▸ **Saved entries**:
(** [INSERT OR IGNORE INTO entries] of a credit: whether the row was new. *)
Definition insert_credit (db : Db) (now : Z) (node kd : string) (amount : Z) (hash : bytes) : bool * Db :=
  if decide (credited db node hash) then (false, db)
  else (true, insert_entry db now node kd amount 0 (Some hash)).

Definition revenue_known (db : Db) (kd reference : string) : Prop :=
  Exists (λ r, r_kind r = kd ∧ r_reference r = reference) (revenue db).
#[export] Instance revenue_known_dec db kd reference : Decision (revenue_known db kd reference).
Proof. unfold revenue_known. apply _. Defined.

(** [INSERT OR IGNORE INTO revenue], under the unique index [revenue_once]. *)
Definition insert_revenue_row (db : Db) (r : RevenueEntry) : bool * Db :=
  if decide (revenue_known db (r_kind r) (r_reference r)) then (false, db)
  else (true, with_revenue db (revenue db ++ [r])).

Definition insert_revenue (db : Db) (now : Z) (k : RevenueKind) (amount : Z) (node : option string)
    (reference : string) : Db :=
  snd (insert_revenue_row db {|
    r_at_secs := u64_as_i64 now; r_kind := revenue_kind_str k; r_amount_msat := as_i64 amount;
    r_node := node; r_reference := reference |}).

(** ** Operations *)
Section ledger.
Context `{BitcoinLib}.

(** [PublicKey::from_str] and [to_string] on stored node ids. *)
Context (parse_node : string → option string).

Definition balance (db : Db) (node : string) : LResult Account := account_of db node.

Definition credit (now : Z) (node : string) (hash : bytes) (amount : Z) (db : Db) : LResult (bool * Db) :=
  let '(inserted, db) := insert_credit db now node "received" (as_i64 amount) hash in
  if (inserted : bool) then
    db ← add_balance db node (as_i64 amount);
    mret (true, db)
  else mret (false, db).

Definition hold_kind (node id : string) (amount base : Z) (kd : string) (db : Db) : LResult Db :=
  a ← account_of db node;
  _ ← bail_if (free_msat a <? amount) InsufficientBalance;
  match holds db !! id with
  | Some _ => Err (DbError "UNIQUE constraint failed: holds.id")
  | None =>
      mret (with_holds db (<[id := {| h_node := node; h_amount := as_i64 amount;
                                      h_base := as_i64 base; h_kind := kd |}]> (holds db)))
  end.

Definition hold_send (node id : string) (amount reserve : Z) (db : Db) : LResult Db :=
  hold_kind node id (Z.max reserve amount) amount "send" db.

Definition settle_hold (now : Z) (id : string) (spent_msat fee : Z) (hash : option bytes) (db : Db) :
    LResult Db :=
  '(k, held_amount, db) ← take_hold db id;
  let spent := Z.min spent_msat held_amount in
  if 0 <? spent then
    db ← add_balance db k (- as_i64 spent);
    mret (insert_entry db now k "sent" (- as_i64 spent) (as_i64 fee) hash)
  else mret db.

(** Reads the hold, then settles it in a second transaction. *)
Definition settle_send (now : Z) (id : string) (fee : Z) (hash : option bytes) (db : Db) : LResult Db :=
  h ← ok_or (holds db !! id) (UnknownHold id);
  let base := Z.max (h_base h) 0 in
  settle_hold now id (saturating_add u64_max base fee) fee hash db.

Definition hold_owner (id : string) (db : Db) : option (string * Z) :=
  h ← holds db !! id;
  pk ← parse_node (h_node h);
  mret (pk, Z.max (h_amount h) 0).

Definition hold_withdrawal (node id : string) (amount : Z) (db : Db) : LResult Db :=
  hold_kind node id amount amount "withdraw" db.

Definition settle_withdrawal (now : Z) (id : string) (fee : Z) (tx : bytes) (db : Db) : LResult Db :=
  '(k, held_amount, db) ← take_hold db id;
  db ← add_balance db k (- as_i64 held_amount);
  let db := insert_entry db now k "withdrawn" (- as_i64 held_amount) (as_i64 fee) (Some tx) in
  mret (if 0 <? fee then
          insert_revenue db now WithdrawalFee fee (Some k) ("withdrawal:" +:+ hex_encode tx)
        else db).

Definition transfer (now : Z) (from to : string) (hash : bytes) (amount : Z) (db : Db) :
    LResult (bool * Db) :=
  let '(inserted, db) := insert_credit db now to "internal" (as_i64 amount) hash in
  if (inserted : bool) then
    a ← account_of db from;
    _ ← bail_if (free_msat a <? amount) InsufficientBalance;
    db ← add_balance db from (- as_i64 amount);
    db ← add_balance db to (as_i64 amount);
    mret (true, insert_entry db now from "internal" (- as_i64 amount) 0 None)
  else mret (false, db).

(** Reads the free balance, then holds it in a second transaction. *)
Definition start_conversion (node id : string) (db : Db) : LResult (Z * Db) :=
  a ← balance db node;
  let free := free_msat a in
  db ← hold_kind node id free free "conversion" db;
  mret (free, db).

Definition finish_conversion_by (now : Z) (id : string) (fee : Z) (hash : option bytes) (db : Db) :
    LResult Db :=
  '(k, held_amount, db) ← take_hold db id;
  db ← add_balance db k (- as_i64 held_amount);
  let db := insert_entry db now k "converted" (- as_i64 held_amount) (as_i64 fee) hash in
  mret (if 0 <? fee then insert_revenue db now ChannelFee fee (Some k) ("conversion:" +:+ id) else db).

Definition finish_conversion (now : Z) (id : string) (fee : Z) (db : Db) : LResult Db :=
  finish_conversion_by now id fee None db.

Definition abandon_conversion (id : string) (db : Db) : LResult Db :=
  '(_, _, db) ← take_hold db id;
  mret db.

(** [UPDATE holds SET id = new WHERE id = old]; another hold named [new] is a
    constraint violation, [new = old] leaves the row. *)
Definition rename_hold (old new : string) (db : Db) : LResult Db :=
  match holds db !! old with
  | None => Err (UnknownHold old)
  | Some h =>
      if decide (new ≠ old ∧ is_Some (holds db !! new))
      then Err (DbError "UNIQUE constraint failed: holds.id")
      else mret (with_holds db (<[new := h]> (delete old (holds db))))
  end.

(** The order of these two listings is the keys'; SQL leaves it open. *)
Definition conversions (db : Db) : list (string * string) :=
  omap (λ '(id, h), if decide (h_kind h = "conversion") then pair id <$> parse_node (h_node h) else None)
    (map_to_list (holds db)).

Definition over_cap (cap : Z) (db : Db) : LResult (list (string * Account)) :=
  let nodes := omap (λ '(n, b), if as_i64 cap <? b then pk ← parse_node n; Some (n, pk) else None)
                 (map_to_list (accounts db)) in
  collect (λ '(n, pk), a ← account_of db n; mret (pk, a)) nodes.

Definition hash32 (b : bytes) : option bytes := if Nat.eqb (length b) 32 then Some b else None.

Definition history (node : string) (limit : nat) (db : Db) : list Entry :=
  map (λ e, {| at_secs := Z.max (e_at e) 0; kind := entry_kind_parse (e_kind e);
               amount_msat := e_amount e; fee_msat := Z.max (e_fee e) 0;
               payment_hash := e_hash e ≫= hash32 |})
    (take limit (rev (filter (λ e, e_node e = node) (entries db)))).

Definition total_custody_msat (db : Db) : LResult Z :=
  total ← sql_sum (msum (λ _ b, b) (accounts db));
  mret (Z.max total 0).

(** The two statements of [use_nonce]. *)
Definition prune_nonces (now : Z) (db : Db) : Db := with_nonces db (filter (λ p, u64_as_i64 now ≤ snd p) (nonces db)).
Definition insert_nonce (node nonce : string) (expires_at : Z) (db : Db) : bool * Db :=
  match nonces db !! (node, nonce) with
  | Some _ => (false, db)
  | None => (true, with_nonces db (<[(node, nonce) := u64_as_i64 expires_at]> (nonces db)))
  end.

Definition pending_invoice (hash : bytes) (node : string) (amount expires_at : Z) (db : Db) : Db :=
  with_invoices db (<[hash := {| i_node := node; i_amount := as_i64 amount;
                                 i_expires_at := u64_as_i64 expires_at |}]> (invoices db)).

Definition invoice_owner (hash : bytes) (db : Db) : option string :=
  i ← invoices db !! hash; parse_node (i_node i).

(** [i_expires_at] of a fee invoice is its [created_at]. *)
Definition add_fee_invoice (now : Z) (hash : bytes) (node : string) (amount : Z) (db : Db) : Db :=
  match fee_invoices db !! hash with
  | Some _ => db
  | None => with_fee_invoices db (<[hash := {| i_node := node; i_amount := as_i64 amount;
                                               i_expires_at := u64_as_i64 now |}]> (fee_invoices db))
  end.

▸ **EXERCISE DETAILS**: Lines after the one containing "else (true, insert_entry" are not wanted; repeat exactly each line above from the first up to and including it.

▸ **RESPONSE TO THE EXERCISE**:
(** [INSERT OR IGNORE INTO entries] of a credit: whether the row was new. *)
Definition insert_credit (db : Db) (now : Z) (node kd : string) (amount : Z) (hash : bytes) : bool * Db :=
  if decide (credited db node hash) then (false, db)
  else (true, insert_entry db now node kd amount 0 (Some hash)).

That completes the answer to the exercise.